Problem :: From the entries below, output the line with "cbn [map]. destruct (Volume x) as [v |]." and each following line up to and including the line with "(forall i, In i l -> (f i == g i)%Q) ->", exactly as written.

● ● ● ●

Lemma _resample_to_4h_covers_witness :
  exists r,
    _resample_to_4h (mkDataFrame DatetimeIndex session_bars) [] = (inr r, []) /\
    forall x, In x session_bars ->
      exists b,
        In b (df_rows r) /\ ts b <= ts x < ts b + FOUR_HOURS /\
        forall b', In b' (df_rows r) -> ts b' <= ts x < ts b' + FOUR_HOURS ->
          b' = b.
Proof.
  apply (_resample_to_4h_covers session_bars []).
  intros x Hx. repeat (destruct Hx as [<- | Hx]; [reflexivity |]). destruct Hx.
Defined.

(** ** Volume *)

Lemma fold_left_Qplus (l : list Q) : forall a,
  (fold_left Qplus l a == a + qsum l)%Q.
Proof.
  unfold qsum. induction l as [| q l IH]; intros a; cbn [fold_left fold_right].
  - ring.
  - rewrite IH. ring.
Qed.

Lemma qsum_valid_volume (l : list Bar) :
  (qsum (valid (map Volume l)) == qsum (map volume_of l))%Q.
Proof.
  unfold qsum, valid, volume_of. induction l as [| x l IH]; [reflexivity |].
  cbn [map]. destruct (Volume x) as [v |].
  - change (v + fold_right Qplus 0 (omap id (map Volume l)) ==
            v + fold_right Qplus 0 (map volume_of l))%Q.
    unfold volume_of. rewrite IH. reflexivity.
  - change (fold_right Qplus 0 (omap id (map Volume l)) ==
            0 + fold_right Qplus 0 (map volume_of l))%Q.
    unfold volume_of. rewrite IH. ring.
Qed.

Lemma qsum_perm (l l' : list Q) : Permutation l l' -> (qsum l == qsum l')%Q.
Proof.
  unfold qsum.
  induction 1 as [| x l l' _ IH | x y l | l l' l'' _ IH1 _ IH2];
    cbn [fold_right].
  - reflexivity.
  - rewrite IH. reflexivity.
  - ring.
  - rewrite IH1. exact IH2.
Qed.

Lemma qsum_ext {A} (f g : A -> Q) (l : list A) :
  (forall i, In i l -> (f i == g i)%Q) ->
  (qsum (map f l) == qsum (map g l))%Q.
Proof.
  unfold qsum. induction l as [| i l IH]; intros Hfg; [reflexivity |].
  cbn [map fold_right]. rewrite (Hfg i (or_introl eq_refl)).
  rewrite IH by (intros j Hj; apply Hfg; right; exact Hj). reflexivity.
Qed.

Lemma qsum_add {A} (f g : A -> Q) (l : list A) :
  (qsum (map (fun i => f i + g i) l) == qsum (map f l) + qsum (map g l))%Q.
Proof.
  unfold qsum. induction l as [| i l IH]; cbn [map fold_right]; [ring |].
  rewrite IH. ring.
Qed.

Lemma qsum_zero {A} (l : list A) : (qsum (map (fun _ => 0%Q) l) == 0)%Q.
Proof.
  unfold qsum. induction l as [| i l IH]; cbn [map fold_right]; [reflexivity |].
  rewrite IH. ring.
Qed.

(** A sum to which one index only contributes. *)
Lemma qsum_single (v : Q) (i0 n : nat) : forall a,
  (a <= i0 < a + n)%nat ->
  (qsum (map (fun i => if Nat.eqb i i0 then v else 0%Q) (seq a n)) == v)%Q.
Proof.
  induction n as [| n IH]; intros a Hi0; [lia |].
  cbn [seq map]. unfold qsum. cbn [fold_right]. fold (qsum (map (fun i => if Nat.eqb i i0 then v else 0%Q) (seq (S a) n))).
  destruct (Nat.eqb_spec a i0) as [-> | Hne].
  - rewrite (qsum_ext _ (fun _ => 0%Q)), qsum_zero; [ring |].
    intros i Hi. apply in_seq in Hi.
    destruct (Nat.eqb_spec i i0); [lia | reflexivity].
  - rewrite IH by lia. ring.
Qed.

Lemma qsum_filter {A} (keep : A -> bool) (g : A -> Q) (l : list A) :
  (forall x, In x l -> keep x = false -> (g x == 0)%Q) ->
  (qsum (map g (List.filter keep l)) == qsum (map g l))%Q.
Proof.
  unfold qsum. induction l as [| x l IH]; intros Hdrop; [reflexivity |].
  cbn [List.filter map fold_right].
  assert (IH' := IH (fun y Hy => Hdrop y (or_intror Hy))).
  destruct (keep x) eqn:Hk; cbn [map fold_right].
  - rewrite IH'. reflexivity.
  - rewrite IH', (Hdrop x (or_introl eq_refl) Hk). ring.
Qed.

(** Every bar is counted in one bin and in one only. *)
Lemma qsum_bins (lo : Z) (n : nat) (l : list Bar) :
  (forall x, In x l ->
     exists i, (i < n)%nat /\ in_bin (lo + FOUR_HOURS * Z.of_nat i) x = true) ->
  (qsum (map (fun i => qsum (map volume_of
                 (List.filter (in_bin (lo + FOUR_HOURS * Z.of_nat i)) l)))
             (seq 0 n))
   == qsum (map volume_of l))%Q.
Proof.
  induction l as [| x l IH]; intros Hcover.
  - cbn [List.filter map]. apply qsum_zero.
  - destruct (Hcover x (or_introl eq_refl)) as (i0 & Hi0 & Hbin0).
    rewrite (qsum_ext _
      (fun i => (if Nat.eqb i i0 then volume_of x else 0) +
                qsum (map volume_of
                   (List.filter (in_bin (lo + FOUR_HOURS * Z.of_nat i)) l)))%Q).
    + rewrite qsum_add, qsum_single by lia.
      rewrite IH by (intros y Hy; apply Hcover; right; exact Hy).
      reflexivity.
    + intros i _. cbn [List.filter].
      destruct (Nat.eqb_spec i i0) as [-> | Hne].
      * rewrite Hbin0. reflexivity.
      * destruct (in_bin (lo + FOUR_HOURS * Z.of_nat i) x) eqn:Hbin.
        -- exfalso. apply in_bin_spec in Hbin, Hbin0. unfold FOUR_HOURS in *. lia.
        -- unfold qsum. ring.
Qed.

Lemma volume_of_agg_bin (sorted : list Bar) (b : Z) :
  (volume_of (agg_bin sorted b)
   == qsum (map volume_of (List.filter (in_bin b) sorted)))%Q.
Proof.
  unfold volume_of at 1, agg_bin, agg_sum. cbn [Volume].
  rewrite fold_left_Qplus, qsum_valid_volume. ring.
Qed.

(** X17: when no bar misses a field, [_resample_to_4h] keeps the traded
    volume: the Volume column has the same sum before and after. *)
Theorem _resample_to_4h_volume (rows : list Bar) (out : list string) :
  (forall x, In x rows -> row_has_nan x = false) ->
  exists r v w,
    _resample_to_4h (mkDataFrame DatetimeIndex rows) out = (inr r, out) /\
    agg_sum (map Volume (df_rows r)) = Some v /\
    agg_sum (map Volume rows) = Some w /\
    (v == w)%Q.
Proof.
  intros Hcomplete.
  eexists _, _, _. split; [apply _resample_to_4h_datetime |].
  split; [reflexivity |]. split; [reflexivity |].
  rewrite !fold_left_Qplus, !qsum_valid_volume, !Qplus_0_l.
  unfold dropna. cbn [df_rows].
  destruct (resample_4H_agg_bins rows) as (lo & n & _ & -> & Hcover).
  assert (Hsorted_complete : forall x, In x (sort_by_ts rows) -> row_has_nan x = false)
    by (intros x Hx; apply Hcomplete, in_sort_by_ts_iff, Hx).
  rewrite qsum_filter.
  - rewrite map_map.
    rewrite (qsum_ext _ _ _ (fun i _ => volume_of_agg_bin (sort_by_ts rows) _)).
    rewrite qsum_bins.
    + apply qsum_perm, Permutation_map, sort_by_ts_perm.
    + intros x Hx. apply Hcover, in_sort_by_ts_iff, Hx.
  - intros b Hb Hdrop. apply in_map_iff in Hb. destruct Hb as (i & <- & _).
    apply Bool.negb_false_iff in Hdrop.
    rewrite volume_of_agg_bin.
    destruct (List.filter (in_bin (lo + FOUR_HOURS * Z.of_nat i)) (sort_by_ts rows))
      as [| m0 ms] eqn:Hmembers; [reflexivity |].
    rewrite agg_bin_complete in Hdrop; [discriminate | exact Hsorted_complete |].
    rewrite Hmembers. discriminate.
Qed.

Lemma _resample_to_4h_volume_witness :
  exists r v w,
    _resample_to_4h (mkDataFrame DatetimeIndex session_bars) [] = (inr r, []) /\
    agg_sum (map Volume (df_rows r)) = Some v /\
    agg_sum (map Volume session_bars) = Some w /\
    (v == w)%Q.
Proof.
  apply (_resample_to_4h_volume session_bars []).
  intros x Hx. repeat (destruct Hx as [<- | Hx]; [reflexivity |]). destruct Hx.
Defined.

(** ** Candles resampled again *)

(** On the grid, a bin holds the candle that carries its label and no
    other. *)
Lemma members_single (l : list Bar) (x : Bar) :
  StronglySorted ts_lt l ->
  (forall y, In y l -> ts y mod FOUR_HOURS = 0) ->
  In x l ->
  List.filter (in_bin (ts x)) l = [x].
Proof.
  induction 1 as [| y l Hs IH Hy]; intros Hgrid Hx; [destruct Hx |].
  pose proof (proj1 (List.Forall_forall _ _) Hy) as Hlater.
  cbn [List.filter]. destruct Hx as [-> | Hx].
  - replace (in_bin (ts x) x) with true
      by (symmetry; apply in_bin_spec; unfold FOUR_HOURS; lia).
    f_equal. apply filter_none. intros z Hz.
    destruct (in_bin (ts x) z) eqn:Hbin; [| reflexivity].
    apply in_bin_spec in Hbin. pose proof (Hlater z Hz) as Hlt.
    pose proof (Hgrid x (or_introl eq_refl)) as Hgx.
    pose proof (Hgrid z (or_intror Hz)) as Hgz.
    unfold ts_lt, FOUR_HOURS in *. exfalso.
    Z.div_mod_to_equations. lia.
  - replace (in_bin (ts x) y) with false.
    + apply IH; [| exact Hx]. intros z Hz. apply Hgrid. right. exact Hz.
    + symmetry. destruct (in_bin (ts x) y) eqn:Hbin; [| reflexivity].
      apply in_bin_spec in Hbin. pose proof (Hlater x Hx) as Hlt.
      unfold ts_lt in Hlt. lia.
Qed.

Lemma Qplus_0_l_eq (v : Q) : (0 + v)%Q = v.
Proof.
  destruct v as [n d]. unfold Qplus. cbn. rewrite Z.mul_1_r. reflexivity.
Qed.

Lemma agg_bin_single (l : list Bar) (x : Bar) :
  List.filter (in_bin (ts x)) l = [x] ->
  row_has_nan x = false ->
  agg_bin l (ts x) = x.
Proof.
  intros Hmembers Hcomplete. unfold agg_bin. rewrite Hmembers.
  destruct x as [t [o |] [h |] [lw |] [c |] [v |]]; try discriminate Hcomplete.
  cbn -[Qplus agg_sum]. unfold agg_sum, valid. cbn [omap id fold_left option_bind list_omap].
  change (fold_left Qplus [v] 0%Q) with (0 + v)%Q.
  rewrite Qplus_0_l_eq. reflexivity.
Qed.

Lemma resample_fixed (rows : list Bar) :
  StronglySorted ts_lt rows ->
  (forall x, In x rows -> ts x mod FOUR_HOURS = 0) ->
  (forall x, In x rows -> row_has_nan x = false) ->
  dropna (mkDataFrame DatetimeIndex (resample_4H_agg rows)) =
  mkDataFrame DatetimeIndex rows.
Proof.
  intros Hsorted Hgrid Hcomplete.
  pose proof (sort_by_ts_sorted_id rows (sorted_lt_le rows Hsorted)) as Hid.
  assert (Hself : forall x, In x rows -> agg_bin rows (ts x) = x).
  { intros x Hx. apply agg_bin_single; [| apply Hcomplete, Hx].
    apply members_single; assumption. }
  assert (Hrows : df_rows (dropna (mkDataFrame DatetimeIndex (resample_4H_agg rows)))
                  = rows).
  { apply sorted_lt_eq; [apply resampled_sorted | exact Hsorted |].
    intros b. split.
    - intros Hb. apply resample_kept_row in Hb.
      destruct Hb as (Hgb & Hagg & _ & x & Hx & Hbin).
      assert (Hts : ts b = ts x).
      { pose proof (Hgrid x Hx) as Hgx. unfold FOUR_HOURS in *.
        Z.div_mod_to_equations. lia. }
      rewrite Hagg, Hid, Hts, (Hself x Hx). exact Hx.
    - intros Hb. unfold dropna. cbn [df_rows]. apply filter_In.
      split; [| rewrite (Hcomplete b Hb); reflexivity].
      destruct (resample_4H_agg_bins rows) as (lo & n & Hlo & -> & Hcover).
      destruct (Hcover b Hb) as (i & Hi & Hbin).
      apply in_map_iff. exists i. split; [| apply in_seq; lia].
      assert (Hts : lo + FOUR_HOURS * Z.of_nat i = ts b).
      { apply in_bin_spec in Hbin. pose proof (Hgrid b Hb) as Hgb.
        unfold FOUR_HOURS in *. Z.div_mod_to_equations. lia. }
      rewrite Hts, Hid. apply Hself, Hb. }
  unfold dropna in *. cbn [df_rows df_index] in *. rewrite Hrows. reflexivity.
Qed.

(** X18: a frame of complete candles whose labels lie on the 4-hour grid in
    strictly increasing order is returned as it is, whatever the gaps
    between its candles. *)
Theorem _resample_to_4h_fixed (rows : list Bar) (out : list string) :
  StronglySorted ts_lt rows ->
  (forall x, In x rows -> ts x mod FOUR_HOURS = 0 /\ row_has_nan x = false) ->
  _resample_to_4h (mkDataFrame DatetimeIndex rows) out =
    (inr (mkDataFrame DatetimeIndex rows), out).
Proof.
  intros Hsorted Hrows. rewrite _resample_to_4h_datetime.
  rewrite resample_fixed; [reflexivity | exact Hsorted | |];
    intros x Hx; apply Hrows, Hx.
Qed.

● ● ● ●

Result ::
  cbn [map]. destruct (Volume x) as [v |].
  - change (v + fold_right Qplus 0 (omap id (map Volume l)) ==
            v + fold_right Qplus 0 (map volume_of l))%Q.
    unfold volume_of. rewrite IH. reflexivity.
  - change (fold_right Qplus 0 (omap id (map Volume l)) ==
            0 + fold_right Qplus 0 (map volume_of l))%Q.
    unfold volume_of. rewrite IH. ring.
Qed.

Lemma qsum_perm (l l' : list Q) : Permutation l l' -> (qsum l == qsum l')%Q.
Proof.
  unfold qsum.
  induction 1 as [| x l l' _ IH | x y l | l l' l'' _ IH1 _ IH2];
    cbn [fold_right].
  - reflexivity.
  - rewrite IH. reflexivity.
  - ring.
  - rewrite IH1. exact IH2.
Qed.

Lemma qsum_ext {A} (f g : A -> Q) (l : list A) :
  (forall i, In i l -> (f i == g i)%Q) ->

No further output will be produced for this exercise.